Teachers and staff have to self-assess symptoms before entering schools. Each student gets a temperature check and hand sanitizer when entering schools. Masks are required when social distancing can’t be maintained, the cafeteria is cleaned between lunch periods and the classrooms cleaned daily. In East Calloway Elementary, the cafeteria has more than 50 classroom desks spread out across the large area.
“That is just one of the things that was so strange to me when I walked through the cafeteria for the first time,” said Ryan. “There’s just no long cafeteria tables. That’s just what I grew up with — big, long picnic tables.”
And when a student appears with COVID-19 symptoms, the person teachers will often look to is the school nurse. But Ryan said tracking the coronavirus in schools can be difficult because kids have potential symptoms for a lot of reasons, especially as school enters into flu season.
“Well, it’s allergy season. It’s hot outside. Everybody’s coughing, so we’re not gonna send them home just for a cough,” Ryan said. “It’s supposed to be a new cough that just started, and there are other guidelines I’m going to be looking at.”
Yet, worries follow her, including the implications of recent research showing that children may be more likely to be asymptomatic carriers of the virus. Research from hospitals in Massachusetts shows that kids, even without symptoms, can have higher levels of coronavirus than do patients in the intensive care unit.
She worries about parents and families not following COVID-19 guidelines and then sending their kids to her school. She worries about her students with chronic illnesses who could be more vulnerable, across the hundreds of students she cares for in multiple schools.
“If one person ends up getting really, really sick or possibly even dying, that would be devastating. That would be so devastating,” Ryan said. “But I wouldn’t think it was the school’s fault, because I know what we’ve done, know how hard we have worked, to do things. But it would still be hard.”
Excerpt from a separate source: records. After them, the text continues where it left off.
(** [std::remove_if] with the predicate [!handler->isActive()]: the
    connections are visited in order and each visit reads the clock. *)
Fixpoint remove_inactive (conns : list Handler.QUICHandler) (w : World)
    : list Handler.QUICHandler * World :=
  match conns with
  | [] => ([], w)
  | handler :: rest =>
      let (t, w1) := steady_clock_now w in
      let (kept, w2) := remove_inactive rest w1 in
      if Handler.isActive_at t handler then (handler :: kept, w2) else (kept, w2)
  end.

(** The two clock readings at the head of [cleanupInactiveConnections]:
    the static's value and [currentTime]. *)
Definition cleanup_clock (px : QUICProxy) (w : World) : Z * Z * World :=
  let (last, w0) :=
    match lastCleanupTime px with
    | Some l => (l, w)
    | None => steady_clock_now w
    end in
  let (currentTime, w1) := steady_clock_now w0 in
  (last, currentTime, w1).

Definition cleanupInactiveConnections (px : QUICProxy) (w : World) : QUICProxy * World :=
  let '(last, currentTime, w1) := cleanup_clock px w in
  if to_seconds (currentTime - last) <? 5
  then (mkProxy (m_connections px) (m_activeConnections px) (Some last), w1)
  else
    let (kept, w2) := remove_inactive (m_connections px) w1 in
    let removed := (length kept <? length (m_connections px))%nat in
    (mkProxy kept (if removed then size kept else m_activeConnections px)
       (Some currentTime), w2).

(** A steady clock never runs backwards. *)
Definition steady : Prop :=
  forall w, fst (steady_clock_now w) <= fst (steady_clock_now (snd (steady_clock_now w))).

End Table.

End Proxy.

(** ** The packet processor (quic_packet_processor.vhd)

    The states of the clocked process are embedded as the sequential
    programs they are written as: an assignment is visible to the
    statements after it in the same state, and the later of two assignments
    to one target stands.  (The source declares variables between
    statements, advances the buffer pointers byte by byte inside loops and
    tests [header_valid] right after clearing it; only this reading gives
    those a meaning.)  Bit vectors are integers; an array is a list of its
    length.  The output buffer and the header under construction are outside
    the model, and with them the [size] field of a tracked packet. *)

Module PacketProcessor.

Definition PKT_TYPE_INITIAL : Z := 255.
Definition PKT_TYPE_0RTT : Z := 254.
Definition PKT_TYPE_HANDSHAKE : Z := 253.
Definition PKT_TYPE_RETRY : Z := 252.
Definition PKT_TYPE_VERSION_NEG : Z := 251.

Definition VALID_HEADER : Z := 0.
Definition INVALID_PACKET_TYPE : Z := 1.
Definition INVALID_VERSION : Z := 2.
Definition INVALID_CID_LENGTH : Z := 3.
Definition INVALID_PACKET_SIZE : Z := 4.
Definition INVALID_FRAME_TYPE : Z := 5.
Definition INVALID_PKT_NUM_LEN : Z := 6.
Definition INVALID_CID_MATCH : Z := 7.
Definition INVALID_TOKEN : Z := 8.

Definition BUFFER_SIZE : Z := 2048.
Definition MAX_TRACKED_PACKETS : nat := 128.
Definition MAX_STREAMS : nat := 64.

(** An entry of [packet_tracker].  The array is not cleared by reset: an
    entry nothing was stored in yet is [None] (its [acked] is neither '0'
    nor '1' and its number equals no packet number). *)
Record packet_record := mkPacket {
  packet_num : Z;
  timestamp : Z;
  acked : bool;
  retx_count : nat
}.

Inductive stream_state_type :=
| STREAM_IDLE | STREAM_OPEN | STREAM_CLOSED | STREAM_RESET.

Record stream_record := mkStream {
  stream_id : Z;
  state : stream_state_type;
  recv_offset : Z;
  send_offset : Z;
  is_bidi : bool;
  last_activity : Z;
  fin_received : bool;
  fin_sent : bool
}.

Definition is_open (s : stream_record) : bool :=
  match state s with STREAM_OPEN => true | _ => false end.

Record processor := mkProcessor {
  input_buffer : list Z;
  in_buf_wrptr : Z;
  in_buf_rdptr : Z;
  packet_tracker : list (option packet_record);
  packet_index : nat;
  current_time : Z;
  packet_count_sent : Z;
  packet_count_received : Z;
  packet_count_retx : Z;
  header_valid : bool;
  validation_error : Z;
  final_packet_num : Z;
  retx_needed : bool;
  retx_packet_num : Z;
  streams : list stream_record;
  stream_count : nat;
  current_stream_id : Z
}.

Definition idle_stream : stream_record :=
  mkStream 0 STREAM_IDLE 0 0 false 0 false false.

(** The state at power-on followed by reset. *)
Definition power_on : processor :=
  mkProcessor (replicate (Z.to_nat BUFFER_SIZE) 0) 0 0
    (replicate MAX_TRACKED_PACKETS None) 0 0 0 0 0 false VALID_HEADER 0 false 0
    (replicate MAX_STREAMS idle_stream) 0 0.

(** The branch [rst = '1']: neither the buffers nor the tracker entries
    are assigned. *)
Definition reset (p : processor) : processor :=
  mkProcessor (input_buffer p) 0 0 (packet_tracker p) 0 0 0 0 0 false VALID_HEADER
    (final_packet_num p) false (retx_packet_num p)
    (replicate MAX_STREAMS idle_stream) 0 0.

(** *** VALIDATE_HEADER *)

Definition verdict : Type := bool * Z.

(** [if c then header_valid <= '0'; validation_error <= e; end if]. *)
Definition flag (c : bool) (e : Z) (v : verdict) : verdict :=
  if c then (false, e) else v.

(** The comparison of eight buffer bytes from [from] on with the bytes of
    [connection_id], lowest byte first. *)
Definition cid_match (buf : list Z) (from : Z) (connection_id : Z) : bool :=
  forallb (fun i => at_ buf (from + Z.of_nat i) =? byte_of connection_id (8 * Z.of_nat i))
          (seq 0 8).

Definition known_long_type (b0 : Z) : bool :=
  (b0 =? PKT_TYPE_INITIAL) || (b0 =? PKT_TYPE_0RTT) || (b0 =? PKT_TYPE_HANDSHAKE)
  || (b0 =? PKT_TYPE_RETRY) || (b0 =? PKT_TYPE_VERSION_NEG).

Definition version_is_1 (buf : list Z) : bool :=
  (at_ buf 1 =? 0) && (at_ buf 2 =? 0) && (at_ buf 3 =? 0) && (at_ buf 4 =? 1).

Definition validate_long (buf : list Z) (wrptr connection_id : Z) : verdict :=
  let b0 := at_ buf 0 in
  let v := (true, VALID_HEADER) in
  let v := flag (negb (known_long_type b0)) INVALID_PACKET_TYPE v in
  let v := flag (wrptr <? 7) INVALID_PACKET_SIZE v in
  let v := if 5 <=? wrptr then flag (negb (version_is_1 buf)) INVALID_VERSION v else v in
  if 6 <=? wrptr then
    let dcid_len := at_ buf 5 in
    let v := flag (20 <? dcid_len) INVALID_CID_LENGTH v in
    let v :=
      if 6 + dcid_len <=? wrptr then
        let scid_len_index := 6 + dcid_len in
        let v := flag (20 <? at_ buf scid_len_index) INVALID_CID_LENGTH v in
        if b0 =? PKT_TYPE_INITIAL then
          let token_len_index := scid_len_index + 1 + at_ buf scid_len_index in
          flag (wrptr <? token_len_index) INVALID_TOKEN v
        else v
      else v in
    if fst v && (dcid_len =? 8)
    then flag (negb (cid_match buf 6 connection_id)) INVALID_CID_MATCH v
    else v
  else v.

Definition pkt_num_len (b0 : Z) : Z := 1 + Z.land (Z.shiftr b0 5) 3.

Definition validate_short (buf : list Z) (wrptr connection_id : Z) : verdict :=
  let b0 := at_ buf 0 in
  let v := (true, VALID_HEADER) in
  let v := flag (wrptr <? 10) INVALID_PACKET_SIZE v in
  let v := flag (negb (Z.land b0 31 =? 0)) INVALID_PACKET_TYPE v in
  let v := flag (wrptr <? 1 + 8 + pkt_num_len b0) INVALID_PKT_NUM_LEN v in
  if fst v
  then flag (negb (cid_match buf 1 connection_id)) INVALID_CID_MATCH v
  else v.

Definition validate (buf : list Z) (wrptr connection_id : Z) : verdict :=
  if 0 <? wrptr then
    if Z.testbit (at_ buf 0) 7
    then validate_long buf wrptr connection_id
    else validate_short buf wrptr connection_id
  else (false, INVALID_PACKET_SIZE).

Definition with_verdict (v : verdict) (p : processor) : processor :=
  mkProcessor (input_buffer p) (in_buf_wrptr p) (in_buf_rdptr p) (packet_tracker p)
    (packet_index p) (current_time p) (packet_count_sent p) (packet_count_received p)
    (packet_count_retx p) (fst v) (snd v) (final_packet_num p) (retx_needed p)
    (retx_packet_num p) (streams p) (stream_count p) (current_stream_id p).

Definition VALIDATE_HEADER (connection_id : Z) (p : processor) : processor :=
  with_verdict (validate (input_buffer p) (in_buf_wrptr p) connection_id) p.

(** COMPLETE: a packet that failed validation is cleared from the buffer. *)
Definition COMPLETE (p : processor) : processor :=
  if header_valid p then p
  else
    mkProcessor (input_buffer p) 0 0 (packet_tracker p)
      (packet_index p) (current_time p) (packet_count_sent p) (packet_count_received p)
      (packet_count_retx p) (header_valid p) (validation_error p) (final_packet_num p)
      (retx_needed p) (retx_packet_num p) (streams p) (stream_count p)
      (current_stream_id p).

(** The next-state process in state VALIDATE_HEADER. *)
Inductive state_type :=
| IDLE | LOAD_DATA | ST_VALIDATE_HEADER | CREATE_HEADER | PROCESS_PAYLOAD
| ST_PROCESS_STREAM_FRAME | ST_FRAME_DATA | ST_PROCESS_ACK | ST_CHECK_RETRANSMIT
| RETRANSMIT_PACKET | OUTPUT_DATA | ST_COMPLETE.

Definition after_validation (p : processor) : state_type :=
  if header_valid p then CREATE_HEADER else ST_COMPLETE.

(** *** The stream table *)

Definition with_streams (ss : list stream_record) (n : nat) (sid : Z) (rd : Z)
    (p : processor) : processor :=
  mkProcessor (input_buffer p) (in_buf_wrptr p) rd (packet_tracker p)
    (packet_index p) (current_time p) (packet_count_sent p) (packet_count_received p)
    (packet_count_retx p) (header_valid p) (validation_error p) (final_packet_num p)
    (retx_needed p) (retx_packet_num p) ss n sid.

(** [n] successive bytes of the input buffer, lowest first, with the read
    pointer that results. *)
Fixpoint read_le (buf : list Z) (rd : Z) (n : nat) : Z * Z :=
  match n with
  | O => (0, rd)
  | S n' =>
      let (v, rd') := read_le buf ((rd + 1) mod BUFFER_SIZE) n' in
      (at_ buf rd + 256 * v, rd')
  end.

(** The loop [for j in 0 to stream_count-1] looking for [sid]. *)
Definition find_stream (sid : Z) (ss : list stream_record) (n : nat) : option nat :=
  fst <$> list_find (fun s => stream_id s = sid) (take n ss).

(** The update of a stream that was found. *)
Definition receive_on (new_offset t : Z) (fin : bool) (s : stream_record) : stream_record :=
  mkStream (stream_id s)
    (if fin && is_open s then STREAM_CLOSED else state s)
    (if recv_offset s <? new_offset then new_offset else recv_offset s)
    (send_offset s) (is_bidi s) t
    (fin || fin_received s) (fin_sent s).

(** The part of PROCESS_STREAM_FRAME behind the decoding of the frame. *)
Definition track_stream (sid stream_offset data_length : Z) (fin : bool)
    (t : Z) (ss : list stream_record) (n : nat) : list stream_record * nat :=
  let new_offset := u64 (stream_offset + data_length) in
  match find_stream sid ss n with
  | Some j => (alter (receive_on new_offset t fin) j ss, n)
  | None =>
      if (n <? MAX_STREAMS)%nat then
        (<[n := mkStream sid (if fin then STREAM_CLOSED else STREAM_OPEN)
                 new_offset 0 true t fin false]> ss, S n)
      else (ss, n)
  end.

Definition PROCESS_STREAM_FRAME (p : processor) : processor :=
  if (in_buf_rdptr p <? in_buf_wrptr p) && (6 <=? in_buf_wrptr p - in_buf_rdptr p) then
    let buf := input_buffer p in
    let frame_type_byte := at_ buf (in_buf_rdptr p) in
    let rd := (in_buf_rdptr p + 1) mod BUFFER_SIZE in
    let (sid, rd) := read_le buf rd 4 in
    let has_fin_flag := Z.testbit frame_type_byte 0 in
    let (stream_offset, rd) :=
      if Z.testbit frame_type_byte 2 then read_le buf rd 8 else (0, rd) in
    let (data_length, rd) :=
      if Z.testbit frame_type_byte 1
      then (at_ buf rd + 256 * at_ buf ((rd + 1) mod BUFFER_SIZE), (rd + 2) mod BUFFER_SIZE)
      else (in_buf_wrptr p - rd, rd) in
    let (ss, n) :=
      track_stream sid stream_offset data_length has_fin_flag (current_time p)
        (streams p) (stream_count p) in
    with_streams ss n sid ((rd + data_length) mod BUFFER_SIZE) p
  else p.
If a student is sick with COVID-19 symptoms, she’ll have to call parents to have them pick up their child, which leads to more potential issues with parents sometimes hard to contact. She worries students may feel afraid to say they feel sick while sitting in a classroom. But Ryan also knows some parents may not have much of a choice about sending their child to school.
Sometimes, a student doesn’t have health care access other than visits to the school nurse. Families may struggle with finding child care options if they have to have kids learning remotely at home. Ryan’s daughter could have sent her child to kindergarten this year, but decided to wait another year due to COVID-19 uncertainty.
Ryan’s not alone in facing these challenges, as a variety of school reopening plans are being implemented across the Ohio Valley. West Virginia leaders are using a color-coded system to determine reopenings with a plan for school entry in early September, while Ohio school districts have a variety of school reopening plans in action over the upcoming weeks. A rural school district in central Kentucky had to switch from in-person learning to virtual after COVID-19 cases spiked in the region.
In Calloway County there have been four confirmed COVID-19 cases so far associated with the district going into the school year, but the district said in a report that no exposure has happened at schools.
Even with that anxiety and warnings from the state, Ryan is optimistic the district’s plan will work. In a follow-up call she said the first week has gone well, even with having more kids than she expected in classes. And she believes students should have the option to come back to school for several reasons, including to check in on students the district hasn’t seen since the pandemic took hold in March.
“I just feel like that kids, physically, mentally, socially, they need to be back in school. It’s time to be back,” Ryan said. “They want to be back. And again, if they don’t, if the parents choose not to, that’s their option.”
Yet the virus is still around. Regardless of what happens, Ryan said she’s always happy to see kids back.